Didn’t sound like Skip. Did she have the wrong room? She nudged the door open and saw the big man, his upper body elevated in the bed, wearing a hospital gown that was too big even for his large frame. A sheet and light weight blanket were tucked around his waist. His head sported a big white bandage on one side. A sizeable knot on the other provided some degree of symmetry to his battered face.

His eyes lit up when he saw her. In a raspy, somewhat garbled voice, he said, “Hi Kate. Come on in.”

Fear closed her throat. Was his head injury worse than the close-mouthed doctor had implied? As she rushed to the side of his bed, he pointed to a plastic water cup on the tray beside her.

She held it up for him while he took a long sip from the straw.

He wasn’t the least bit weak, but his right eye, half swollen shut, was not focusing well. That was throwing his coordination off a bit. He didn’t want to embarrass himself in front of her by spilling water everywhere. Besides it felt real nice to have her hovering near him.

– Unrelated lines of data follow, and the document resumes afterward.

(** ** The end of a cycle, field by field *)

Lemma crackedCount_set (k : string) (u v : UnionEntity.t)
    (m : Rec.t UnionEntity.t) :
  Rec.get k m = Some u ->
  UnionEntity.isCracked u = false ->
  UnionEntity.isCracked v = true ->
  crackedCount (Rec.set k v m) = crackedCount m + 1.
Proof.
  unfold crackedCount. induction m as [| [k0 u0] m IH]; cbn [Rec.get Rec.set];
    [discriminate |].
  intros Hget Hu Hv.
  destruct (String.eqb_spec k0 k).
  - injection Hget as ->. unfold Rec.values. cbn [map snd filter].
    rewrite Hu, Hv. cbn [length]. lia.
  - specialize (IH Hget Hu Hv). unfold Rec.values in *. cbn [map snd filter].
    destruct (UnionEntity.isCracked u0); cbn [length]; lia.
Qed.

Lemma crackLoop_spec (orig : Rec.t UnionEntity.t) (keys : list string) :
  forall s : CrackState,
    (forall id u, Rec.get id orig = Some u ->
       Rec.get id (crack_unions s) = Some u \/
       (rollsForCrack u /\
        Rec.get id (crack_unions s) = Some (withStatus u true false))) ->
    Rec.keys (crack_unions s) = Rec.keys orig ->
    auditPenalty s = 2 * (crackedCount (crack_unions s) - crackedCount orig) ->
    legitimacyPenalty s = - auditPenalty s ->
    0 <= auditPenalty s ->
    let s' := crackLoop keys s in
    (forall id u, Rec.get id orig = Some u ->
       Rec.get id (crack_unions s') = Some u \/
       (rollsForCrack u /\
        Rec.get id (crack_unions s') = Some (withStatus u true false))) /\
    Rec.keys (crack_unions s') = Rec.keys orig /\
    auditPenalty s' = 2 * (crackedCount (crack_unions s') - crackedCount orig) /\
    legitimacyPenalty s' = - auditPenalty s' /\
    0 <= auditPenalty s'.
Proof.
  induction keys as [| key keys IH]; intros s Hu Hk Ha Hl Hpos;
    cbn [crackLoop]; [auto |].
  destruct (Rec.get key (crack_unions s)) as [union |] eqn:Hget; [| auto].
  destruct (UnionEntity.isCracked union) eqn:Hcr; cbn [orb]; [auto |].
  destruct (UnionEntity.isLicensed union) eqn:Hlic; cbn [negb]; [| auto].
  destruct (Rng.nextInt 1 100 (crack_rng s)) as [roll a].
  destruct (roll <=? getCrackRisk union); apply IH;
    cbn [crack_unions auditPenalty legitimacyPenalty]; auto; try lia.
  - intros id u Hid. destruct (String.eqb_spec key id) as [-> | Hne].
    + rewrite get_set_same.
      destruct (Hu id u Hid) as [Hsame | [_ Hcracked]].
      * rewrite Hget in Hsame. injection Hsame as ->.
        right. split; [split; assumption | reflexivity].
      * rewrite Hget in Hcracked. injection Hcracked as ->.
        discriminate Hcr.
    + rewrite get_set_other by assumption. auto.
  - rewrite keys_set, <- Hk.
    apply get_Some_key in Hget. apply includes_In in Hget.
    rewrite Hget. reflexivity.
  - rewrite (crackedCount_set key union) by (assumption || reflexivity). lia.
Qed.

Lemma crackChecks_spec (st : RunState) :
  let s' := crackChecks st in
  (forall id u, Rec.get id (unions st) = Some u ->
     Rec.get id (crack_unions s') = Some u \/
     (rollsForCrack u /\
      Rec.get id (crack_unions s') = Some (withStatus u true false))) /\
  Rec.keys (crack_unions s') = Rec.keys (unions st) /\
  auditPenalty s'
    = 2 * (crackedCount (crack_unions s') - crackedCount (unions st)) /\
  legitimacyPenalty s' = - auditPenalty s' /\
  0 <= auditPenalty s'.
Proof.
  apply (crackLoop_spec (unions st) (Rec.keys (unions st))
           (mkCrackState (unions st) 0 0 (Rng.createRNG (rngCursor st))));
    cbn [crack_unions auditPenalty legitimacyPenalty]; auto; lia.
Qed.

(** The crack checks at the end of a cycle touch nothing but the status of
    unions.  The ids of the unions are kept, in their order; every union is
    either left as it was or, if it was licensed and not cracked, is now
    cracked and unlicensed with all its other fields kept.  With [n] the
    number of unions newly cracked, legitimacy is the old value plus the
    upkeep's decay minus 2n and audit risk the old value plus the upkeep's
    increase plus 2n, each held to [0,100]. *)
Theorem cycle_end_crack_checks :
  forall st : RunState,
    let st' := applyCycleEnd st in
    let n := crackedCount (unions st') - crackedCount (unions st) in
    Rec.keys (unions st') = Rec.keys (unions st) /\
    (forall id u, Rec.get id (unions st) = Some u ->
       Rec.get id (unions st') = Some u \/
       (UnionEntity.isLicensed u = true /\ UnionEntity.isCracked u = false /\
        Rec.get id (unions st') = Some (withStatus u true false))) /\
    0 <= n /\
    Resources.legitimacy (resources st')
      = clamp (Resources.legitimacy (resources st)
               + (orZero (ResourceEffects.legitimacy (calculateUpkeep st))
                  - 2 * n)) 0 100 /\
    Resources.auditRisk (resources st')
      = clamp (Resources.auditRisk (resources st)
               + (orZero (ResourceEffects.auditRisk (calculateUpkeep st))
                  + 2 * n)) 0 100.
Proof.
  intros st st' n.
  destruct (crackChecks_spec st) as (Hu & Hk & Ha & Hl & Hpos).
  assert (Hunions : unions st' = crack_unions (crackChecks st)) by reflexivity.
  assert (Hn : auditPenalty (crackChecks st) = 2 * n)
    by (unfold n; rewrite Hunions; exact Ha).
  split; [rewrite Hunions; exact Hk |].
  split.
  { intros id u Hid. rewrite Hunions.
    destruct (Hu id u Hid) as [H | [[H1 H2] H3]]; auto. }
  split; [lia |].
  split.
  - change (Resources.legitimacy (resources st'))
      with (clamp (Resources.legitimacy (resources st)
                   + (orZero (ResourceEffects.legitimacy (calculateUpkeep st))
                      + legitimacyPenalty (crackChecks st))) 0 100).
    rewrite Hl, Hn. f_equal; lia.
  - change (Resources.auditRisk (resources st'))
      with (clamp (Resources.auditRisk (resources st)
                   + (orZero (ResourceEffects.auditRisk (calculateUpkeep st))
                      + auditPenalty (crackChecks st))) 0 100).
    rewrite Hn. reflexivity.
Qed.

Lemma cycle_end_crack_checks_witness :
  Rec.get "union_1_2" (unions (applyCycleEnd crackState))
  = Some (sampleUnion "union_1_2" 55 65 45 false).
Proof.
  destruct (cycle_end_crack_checks crackState) as (_ & Hunions & _).
  destruct (Hunions "union_1_2"%string (sampleUnion "union_1_2" 55 65 45 false)
              eq_refl) as [Hsame | (Hlic & _)].
  - exact Hsame.
  - discriminate Hlic.
Defined.

Lemma round_aux_notNegative (mx ex : Z) (lx : location) :
  notNegative (binary_round_aux F64.prec F64.emax false mx ex lx).
Proof.
  unfold binary_round_aux.
  destruct (shr_fexp _ _ _ _ _) as [mrs' e'].
  destruct (shr_fexp _ _ _ _ _) as [mrs'' e''].
  destruct (shr_m mrs''); cbn; auto.
  destruct (_ <=? _); cbn; auto.
Qed.

Lemma of_Z_notNegative (n : Z) : 0 <= n -> notNegative (F64.of_Z n).
Proof.
  intros Hn. unfold F64.of_Z, binary_normalize.
  destruct n as [| m | m]; [exact I | | lia].
  unfold binary_round. destruct (shl_align _ _) as [mz ez].
  apply round_aux_notNegative.
Qed.

Lemma div_notNegative (x : spec_float) (m : positive) (e : Z) :
  notNegative x -> notNegative (F64.div x (S754_finite false m e)).
Proof.
  unfold F64.div, SFdiv. destruct x as [s | s | | s mx ex]; cbn [notNegative];
    try (intros _; exact I).
  destruct s; [intros [] | intros _].
  destruct (SFdiv_core_binary _ _ _ _ _ _) as [[mz ez] lz].
  apply round_aux_notNegative.
Qed.

Lemma floor_notNegative (x : spec_float) : notNegative x -> 0 <= F64.floor x.
Proof.
  destruct x as [s | s | | s m e]; cbn [F64.floor]; try lia.
  destruct s; [intros [] | intros _].
  destruct (Z.leb_spec 0 e).
  - pose proof (Z.pow_nonneg 2 e). lia.
  - apply Z.div_pos; [lia |]. apply Z.pow_pos_nonneg; lia.
Qed.

Lemma auditIncrease_nonneg (st : RunState) :
  0 <= orZero (ResourceEffects.auditRisk (calculateUpkeep st)).
Proof.
  unfold calculateUpkeep. cbn [ResourceEffects.auditRisk orZero].
  assert (0 <= F64.floor
            (F64.div (F64.of_Z (Z.of_nat (length (Rec.keys (unions st)))))
                     (F64.of_Z 5))).
  { apply floor_notNegative.
    change (F64.of_Z 5) with (S754_finite false 5629499534213120 (-50)).
    apply div_notNegative, of_Z_notNegative. lia. }
  lia.
Qed.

“That’s better,” he said in a more normal voice. “They’re giving me some kind of medicine that dries my mouth out.”

His eyes went to the ceiling above the foot of the bed and his battered face lit up again. Kate followed his line of vision. In her rush to his bedside, she had let go of the balloon and it now bobbed against the ceiling.

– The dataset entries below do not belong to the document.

(** X21. For a service without a selector no pod is listed: the operation fetches
    the service and its endpoints and returns a content and no error,
    whatever the endpoints request answers. *)
Theorem GetPodsByService_without_selector rt (h : Istio) namespace serviceName service :
  Services_Get (kubeClient h) namespace serviceName = Ok service →
  svc_Selector service = None →
  ∃ content,
    GetPodsByService rt h namespace serviceName
    = (Returned (content, None),
       [ApiGet "services" namespace serviceName; ApiGet "endpoints" namespace serviceName]).
Proof.
  intros Hget Hsel. unfold GetPodsByService, request. rewrite Hget. cbn. rewrite Hsel.
  destruct (Endpoints_Get (kubeClient h) namespace serviceName) as [[[|subset subsets]]|e];
    by eexists.
Qed.

Lemma GetPodsByService_without_selector_witness :
  ∃ content,
    GetPodsByService Fixtures.forwardRuntime
      {| kubeClient := {| Services_List := λ _, Ok [];
                          Services_Get := λ _ _,
                            Ok {| svc_Name := "db"; svc_Type := "ExternalName";
                                  svc_ClusterIP := EmptyString; svc_Selector := None;
                                  svc_Ingress := [] |};
                          Endpoints_Get := λ _ _, Err (errorString "endpoints not found");
                          Pods_List := λ _ _ _, Ok [plainPod] |};
         istioClient := Fixtures.emptyIstioClient; config := Fixtures.okRest;
         clientCmdConfig := None; CloseWatchKubeConfig := None;
         ProxyConfig := NewProxyConfigClient EmptyString |}
      "shop" "db"
    = (Returned (content, None),
       [ApiGet "services" "shop" "db"; ApiGet "endpoints" "shop" "db"]).
Proof.
  eapply (GetPodsByService_without_selector Fixtures.forwardRuntime _ "shop" "db").
  - reflexivity.
  - reflexivity.
Defined.

Lemma Permutation_short {A} (l1 l2 : list A) :
  l1 ≡ₚ l2 → length l2 ≤ 1 → l1 = l2.
Proof.
  intros Hperm Hlen. destruct l2 as [|x [|y l2]]; cbn in Hlen; [| |lia].
  - by apply Permutation_nil_r.
  - by apply Permutation_singleton_r.
Qed.

(** X22. The selector line and the label selector of the pod listing follow the
    map visit only for a selector of two labels or more: when every selector
    the cluster answers with has at most one label, the operation gives the
    same result under every sound runtime. *)
Theorem GetPodsByService_short_selector_any_order rt1 rt2 (h : Istio) namespace serviceName :
  Runtime_ok rt1 → Runtime_ok rt2 →
  (∀ service selector,
     Services_Get (kubeClient h) namespace serviceName = Ok service →
     svc_Selector service = Some selector → size selector ≤ 1) →
  GetPodsByService rt1 h namespace serviceName = GetPodsByService rt2 h namespace serviceName.
Proof.
  intros Hrt1 Hrt2 Hshort. unfold GetPodsByService, request.
  destruct (Services_Get (kubeClient h) namespace serviceName) as [service|e] eqn:Hget;
    [|done].
  cbn. destruct (svc_Selector service) as [selector|] eqn:Hsel; [|done].
  specialize (Hshort service selector eq_refl Hsel).
  assert (Hsame : mapRange rt1 selector = mapRange rt2 selector).
  { apply Permutation_short.
    - by rewrite (Hrt1 _ selector), (Hrt2 _ selector).
    - rewrite (Hrt2 _ selector). by rewrite length_map_to_list. }
  by rewrite Hsame.
Qed.

Lemma GetPodsByService_short_selector_any_order_witness :
  GetPodsByService Fixtures.forwardRuntime singleLabelHandle "shop" "web"
  = GetPodsByService Fixtures.backwardRuntime singleLabelHandle "shop" "web".
Proof.
  apply (GetPodsByService_short_selector_any_order Fixtures.forwardRuntime
           Fixtures.backwardRuntime singleLabelHandle "shop" "web").
  - intros V m. reflexivity.
  - intros V m. apply reverse_Permutation.
  - intros service selector [= <-] [= <-]. vm_compute. lia.
Defined.

(** ** Further properties of the dependency check *)

(** X23. When its four listings in the namespace succeed, the dependency check
    returns a report and no error. It looks for the service entry in
    istio-system only when the namespace has no entry for the host, and then
    whatever that listing answers; the other three listings follow in a fixed
    order. *)
Theorem CheckExternalDependencyAvailability_requests
    (h : Istio) (serviceName externalHost namespace : string) seList :
  ServiceEntries_List (istioClient h) namespace = Ok seList →
  ¬ failed (VirtualServices_List (istioClient h) namespace) →
  ¬ failed (DestinationRules_List (istioClient h) namespace) →
  ¬ failed (AuthorizationPolicies_List (istioClient h) namespace) →
  ∃ content,
    CheckExternalDependencyAvailability h serviceName externalHost namespace
    = (Returned (content, None),
       ApiList "serviceentries" namespace EmptyString EmptyString
       :: match findServiceEntry externalHost seList with
          | Some _ => []
          | None => [ApiList "serviceentries" "istio-system" EmptyString EmptyString]
          end
       ++ [ ApiList "virtualservices" namespace EmptyString EmptyString;
            ApiList "destinationrules" namespace EmptyString EmptyString;
            ApiList "authorizationpolicies" namespace EmptyString EmptyString ]).
Proof.
  unfold failed, CheckExternalDependencyAvailability, request.
  intros -> Hvs Hdr Hap. cbn.
  destruct (findServiceEntry externalHost seList); cbn;
    [|destruct (ServiceEntries_List (istioClient h) "istio-system"); cbn];
    (destruct (VirtualServices_List (istioClient h) namespace); cbn; [|done]);
    (destruct (DestinationRules_List (istioClient h) namespace); cbn; [|done]);
    (destruct (AuthorizationPolicies_List (istioClient h) namespace); cbn; [|done]);
    by eexists.
Qed.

She moved to the foot of the bed and jumped up to snag its ribbon, then tied it to the end of the side railing where he could see it readily. “You like balloons, huh?”

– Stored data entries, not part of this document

Lemma dec_digits_spec fuel n acc :
  0 <= n -> n < 2 ^ Z.of_nat fuel ->
  exists ds, dec_digits fuel n acc = ds ++ acc /\ digits_value 0 ds = n
             /\ (fuel <> 0%nat -> ds <> []) /\ forallb is_digit ds = true.
Proof.
  revert n acc. induction fuel as [|f IH]; intros n acc Hn Hf.
  - exists []. cbn in *. assert (n = 0) as -> by lia. done.
  - cbn [dec_digits]. destruct (Z.ltb_spec n 10) as [Hlt|Hge].
    + exists [48 + n]. unfold digits_value, is_digit. cbn. repeat split; [lia|done|].
      rewrite andb_true_r, andb_true_iff, !Z.leb_le. lia.
    + assert (0 <= n / 10 < 2 ^ Z.of_nat f) as Hq.
      { rewrite Nat2Z.inj_succ, Z.pow_succ_r in Hf by lia.
        split; [apply Z.div_pos; lia|]. apply Z.div_lt_upper_bound; lia. }
      destruct (IH (n / 10) ((48 + n mod 10) :: acc)) as (ds & Hd & Hv & _ & Hall); [lia..|].
      exists (ds ++ [48 + n mod 10]). split; [by rewrite Hd, <- app_assoc|].
      split; [|split].
      * rewrite digits_value_app, Hv. unfold digits_value. cbn.
        pose proof (Z.div_mod n 10). lia.
      * intros _. by destruct ds.
      * rewrite forallb_app, Hall. cbn. unfold is_digit.
        pose proof (Z.mod_pos_bound n 10).
        rewrite andb_true_r, andb_true_iff, !Z.leb_le. lia.
Qed.

Lemma decimal_spec n :
  0 <= n ->
  digits_value 0 (decimal n) = n /\ decimal n <> [] /\ forallb is_digit (decimal n) = true.
Proof.
  intros Hn. unfold decimal.
  destruct (dec_digits_spec (S (Z.to_nat (Z.log2 n))) n []) as (ds & Hd & Hv & Hne & Hall).
  - done.
  - rewrite Nat2Z.inj_succ, Z2Nat.id by apply Z.log2_nonneg.
    destruct (Z.eq_dec n 0) as [->|]; [cbn; lia|].
    apply Z.log2_spec. lia.
  - rewrite Hd, app_nil_r. auto.
Qed.

Lemma digits_are_digits l : forallb is_digit l = true -> Forall (fun b => 48 <= b <= 57) l.
Proof.
  rewrite forallb_forall, List.Forall_forall. unfold is_digit.
  intros H b Hb. specialize (H b Hb). rewrite andb_true_iff, !Z.leb_le in H. lia.
Qed.

(** Neither sign is a digit. *)
Lemma match_sign {A} (b : Z) (x y z : A) :
  48 <= b <= 57 -> match b with 43 => x | 45 => y | _ => z end = z.
Proof.
  intros Hb. destruct b as [|p|p]; [done| |done].
  do 6 (try (destruct p as [p|p|]; try reflexivity; try lia)).
Qed.

Lemma parse_decimal_digits l :
  l <> [] -> forallb is_digit l = true -> parse_decimal l = Some (digits_value 0 l).
Proof.
  intros Hne Hall. unfold parse_decimal.
  destruct l as [|b t]; [done|].
  assert (is_digit b = true) as Hb by (cbn in Hall; destruct (is_digit b); done).
  assert (48 <= b <= 57) as Hr.
  { unfold is_digit in Hb. rewrite andb_true_iff, !Z.leb_le in Hb. done. }
  replace (match b :: t with 43 :: t0 => (1, t0) | 45 :: t0 => (-1, t0) | _ => (1, b :: t) end)
    with (1, b :: t); [|symmetry; by apply (match_sign (A := Z * list Z))].
  cbv beta iota zeta delta [fst snd]. rewrite Hall. f_equal. lia.
Qed.

(** [strconv.Atoi] reads back what [strconv.Itoa] prints. *)
Lemma Atoi_Itoa n : 0 <= n <= max_int64 -> Atoi (Itoa n) = Some n.
Proof.
  intros Hn. destruct (decimal_spec n) as (Hv & Hne & Hall); [lia|].
  unfold Atoi, Itoa. rewrite (proj2 (Z.ltb_ge n 0)) by lia.
  rewrite bytes_of_of.
  2:{ eapply List.Forall_impl; [|by apply digits_are_digits]. cbn. lia. }
  rewrite parse_decimal_digits by done. rewrite Hv.
  rewrite (proj2 (Z.leb_le min_int64 n)) by (unfold min_int64; lia).
  rewrite (proj2 (Z.leb_le n max_int64)) by lia. done.
Qed.

Definition starts_with_digit (l : list Z) : bool :=
  match l with b :: _ => is_digit b | [] => false end.

Lemma take_digits_app ds rest :
  forallb is_digit ds = true -> starts_with_digit rest = false ->
  take_digits (ds ++ rest) = (ds, rest).
Proof.
  intros Hd Hr. induction ds as [|b ds IH]; cbn in *.
  - destruct rest as [|c t]; [done|]. cbn in *. by rewrite Hr.
  - apply andb_true_iff in Hd as [Hb Hd]. by rewrite Hb, IH.
Qed.

(** A %d verb reads back what %d printed, when the target is wide enough. *)
Lemma scan_number_decimal (signed : bool) bits n rest :
  0 <= n < 2 ^ (if signed then bits - 1 else bits) -> starts_with_digit rest = false ->
  scan_number signed bits (decimal n ++ rest) = Some (n, rest).
Proof.
  intros Hn Hr. destruct (decimal_spec n) as (Hv & Hne & Hall); [lia|].
  unfold scan_number.
  destruct (decimal n) as [|b t] eqn:Hd; [done|].
  assert (48 <= b <= 57) as Hb.
  { pose proof (digits_are_digits _ Hall) as Hf. by inversion Hf. }
  assert (skip_space ((b :: t) ++ rest) = Some ((b :: t) ++ rest)) as ->.
  { cbn. rewrite (proj2 (Z.eqb_neq b 10)), (proj2 (Z.eqb_neq b 13)) by lia.
    rewrite (proj2 (Z.eqb_neq b 32)) by lia. cbn.
    rewrite (proj2 (Z.leb_gt b 13)) by lia. by rewrite andb_false_r. }
  cbn [app].
  rewrite (match_sign (A := Z * list Z)) by done.
  change (b :: t ++ rest) with ((b :: t) ++ rest).
  rewrite take_digits_app by done. rewrite Hv, Z.mul_1_l.
  destruct signed; cbv beta iota.
  - pose proof (Z.pow_nonneg 2 (bits - 1)).
    by rewrite (proj2 (Z.leb_le (- 2 ^ (bits - 1)) n)), (proj2 (Z.leb_le n (2 ^ (bits - 1) - 1))) by lia.
  - by rewrite (proj2 (Z.leb_le 0 n)), (proj2 (Z.leb_le n (2 ^ bits - 1))) by lia.
Qed.

Lemma sscanf_lits s f l : sscanf (lits s ++ f) (bytes_of s ++ l) = sscanf f l.
Proof.
  unfold lits. induction (bytes_of s) as [|b t IH]; [done|]. cbn. by rewrite Z.eqb_refl.
Qed.

(** ** Lemmas: runes, trimming, splitting *)

Definition ascii_bytes (l : list Z) : Prop := Forall (fun b => 0 <= b < 0x80) l.

Lemma runes_ascii l : ascii_bytes l -> runes l = map (fun b => (b, [b])) l.
Proof.
  induction 1 as [|b l Hb _ IH]; [done|]. cbn.
  rewrite (proj2 (Z.ltb_lt b 128)) by lia. by rewrite IH.
Qed.

(** Runes that are not ASCII come from bytes that are not ASCII. *)
Lemma runes_ascii_app a l : ascii_bytes a -> runes (a ++ l) = map (fun b => (b, [b])) a ++ runes l.
Proof.
  induction 1 as [|b a Hb _ IH]; [done|]. cbn.
  rewrite (proj2 (Z.ltb_lt b 128)) by lia. by rewrite IH.
Qed.

(** The runes of a string span its bytes. *)
Lemma runes_bytes l : concat (map snd (runes l)) = l.
Proof.
  remember (length l) as n eqn:Hn. revert l Hn.
  induction (lt_wf n) as [n _ IH]. intros l ->.
  assert (forall t, (length t < length l)%nat -> concat (map snd (runes t)) = t) as IH'.
  { intros t Ht. by apply (IH (length t)). }
  clear IH. destruct l as [|b0 [|b1 [|b2 [|b3 t]]]]; cbn [runes];
    repeat case_match; simplify_eq; cbn [map concat snd app];
    rewrite ?IH' by (clear; cbn; lia); try done.
Qed.

(** A rune spans at least one byte. *)
Lemma runes_spans l : Forall (fun seg => seg.2 <> []) (runes l).
Proof.
  remember (length l) as n eqn:Hn. revert l Hn.
  induction (lt_wf n) as [n _ IH]. intros l ->.
  assert (forall t, (length t < length l)%nat -> Forall (fun seg => seg.2 <> []) (runes t)) as IH'.
  { intros t Ht. by apply (IH (length t)). }
  clear IH. destruct l as [|b0 [|b1 [|b2 [|b3 t]]]]; cbn [runes]; repeat case_match; simplify_eq.
  all: repeat first [apply Forall_nil_2|apply Forall_cons_2; [done|]]; try (apply IH'; clear; cbn; lia).
Qed.

Lemma runes_length l : (length (runes l) <= length l)%nat.
Proof.
  rewrite <- (runes_bytes l) at 2. induction (runes_spans l) as [|[r b] segs Hb _ IH]; [done|].
  cbn [map concat length snd] in *. rewrite length_app. destruct b; [done|]. cbn [length]. lia.
Qed.

Lemma drop_while_none {A} (f : A -> bool) l :
  match l with [] => True | x :: _ => f x = false end -> drop_while f l = l.
Proof. destruct l as [|x t]; [done|]. cbn. by intros ->. Qed.

Lemma drop_while_head {A} (f : A -> bool) l :
  match drop_while f l with [] => True | x :: _ => f x = false end.
Proof. induction l as [|x t IH]; [done|]. cbn. destruct (f x) eqn:E; [done|]. by rewrite E. Qed.

Lemma drop_while_suffix {A} (f : A -> bool) l :
  exists p, l = p ++ drop_while f l /\ Forall (fun x => f x = true) p.
Proof.
  induction l as [|x t (p & IH & Hp)]; [by exists []|]. cbn.
  destruct (f x) eqn:E; [|by exists []].
  exists (x :: p). split; [cbn; congruence|by constructor].
Qed.

Lemma drop_while_all {A} (f : A -> bool) l :
  forallb (fun x => negb (f x)) l = true -> drop_while f l = l.
Proof. destruct l as [|x t]; [done|]. cbn. by destruct (f x). Qed.

(** A string none of whose runes is a space is its own trimming. *)
Lemma trim_both_all {A} (f : A -> bool) l :
  forallb (fun x => negb (f x)) l = true -> trim_both f l = l.
Proof.
  intros H. unfold trim_both. rewrite (drop_while_all _ l H).
  rewrite drop_while_all; [apply reverse_involutive|].
  apply forallb_forall. intros x Hx. rewrite forallb_forall in H. apply H.
  apply list_elem_of_In, elem_of_reverse, list_elem_of_In, Hx.
Qed.

Lemma TrimSpace_ascii s :
  Forall (fun b => 33 <= b < 128) (bytes_of s) -> TrimSpace s = s.
Proof.
  intros H. unfold TrimSpace.
  rewrite trim_both_all, runes_bytes; [apply of_bytes_of|].
  rewrite runes_ascii by (eapply List.Forall_impl; [|exact H]; cbn; lia).
  apply forallb_forall. intros [r bs] [b [Hr Hb]]%in_map_iff. simplify_eq. cbn.
  rewrite List.Forall_forall in H. specialize (H r Hb).
  unfold is_space. lia.
Qed.

Lemma split_bytes_app sep a l cur :
  Forall (fun b => b <> sep) a ->
  split_bytes sep (a ++ sep :: l) cur = (reverse cur ++ a) :: split_bytes sep l [].
Proof.
  intros H. revert cur. induction H as [|b a Hb _ IH]; intros cur; cbn.
  - by rewrite Z.eqb_refl, app_nil_r.
  - rewrite (proj2 (Z.eqb_neq b sep)) by done.
    by rewrite IH, reverse_cons, <- app_assoc.
Qed.

Lemma split_bytes_last sep a cur :
  Forall (fun b => b <> sep) a -> split_bytes sep a cur = [reverse cur ++ a].
Proof.
  intros H. revert cur. induction H as [|b a Hb _ IH]; intros cur; cbn.
  - by rewrite app_nil_r.
  - rewrite (proj2 (Z.eqb_neq b sep)) by done.
    by rewrite IH, reverse_cons, <- app_assoc.
Qed.

(** ** Lemmas: UTF-8 *)

(** Unicode scalar values. *)
Definition valid_rune (r : Z) : Prop := 0 <= r < 0xD800 \/ 0xE000 <= r <= 0x10FFFF.

Lemma encode_rune_bytes r : valid_rune r -> Forall (fun b => 0 <= b < 256) (encode_rune r).
Proof.
  unfold valid_rune, encode_rune, low6. intros H.
  repeat case_match; repeat constructor; Z.to_euclidean_division_equations; lia.
Qed.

“Yeah, but mostly I like the idea that you got it for me.” He grinned at her.

Then his face abruptly sobered. “Hey, they didn’t call my mother, did they?”

“No, they started to, but Rob stepped in and said he was your attorney and could authorize medical care. They didn’t argue, although I’m sure they would’ve if you’d needed surgery. Rob’s got an elderly mother of his own in Iowa.”

“Tell him I appreciate his quick thinking. Mom worries enough about me. She doesn’t need to know every time I get a little bump on the head.”

“I don’t know that I’d call those
little
bumps.”

Skip shrugged and the too big hospital gown slid off his shoulder, exposing a darkening bruise. Skip shoved the gown back into place, looking embarrassed. “Nurse said these only come in three sizes, child, adult and jumbo. Damn thing keeps coming untied.” He started to reach behind his neck, wincing in pain.

“Here, let me get it,” Kate said, reaching over to tie the strings for him.

“Thanks, I think I landed funny on my shoul…” He sucked in his breath as her fingers brushed against the nape of his neck, a feather soft touch that sent a shiver down his spine.

Kate gave the bow one last tug, then gently patted his shoulder. “That should hold now.”

Before she could take her hand away, Skip covered it with his own and dragged it around to his chest. “Be still my heart!” He pretended to swoon.

An electric sensation shot up her arm. She snatched her hand back, then tried to cover the hastiness of her gesture by smacking him lightly on his forearm.

“You can’t be feeling all that bad then, Mr. Funny Man,” she said as she used her foot to snag the leg of a visitor’s chair and drag it a little closer to the bed. She sat down and folded her hands primly in her lap. “And what happened to the four-foot rule?”

He mustered a grin, but those few seconds of contact truly had his heart racing. “Don’t suppose you’d believe me if I said, ‘what rule?’ You know, head injuries can cause memory problems.”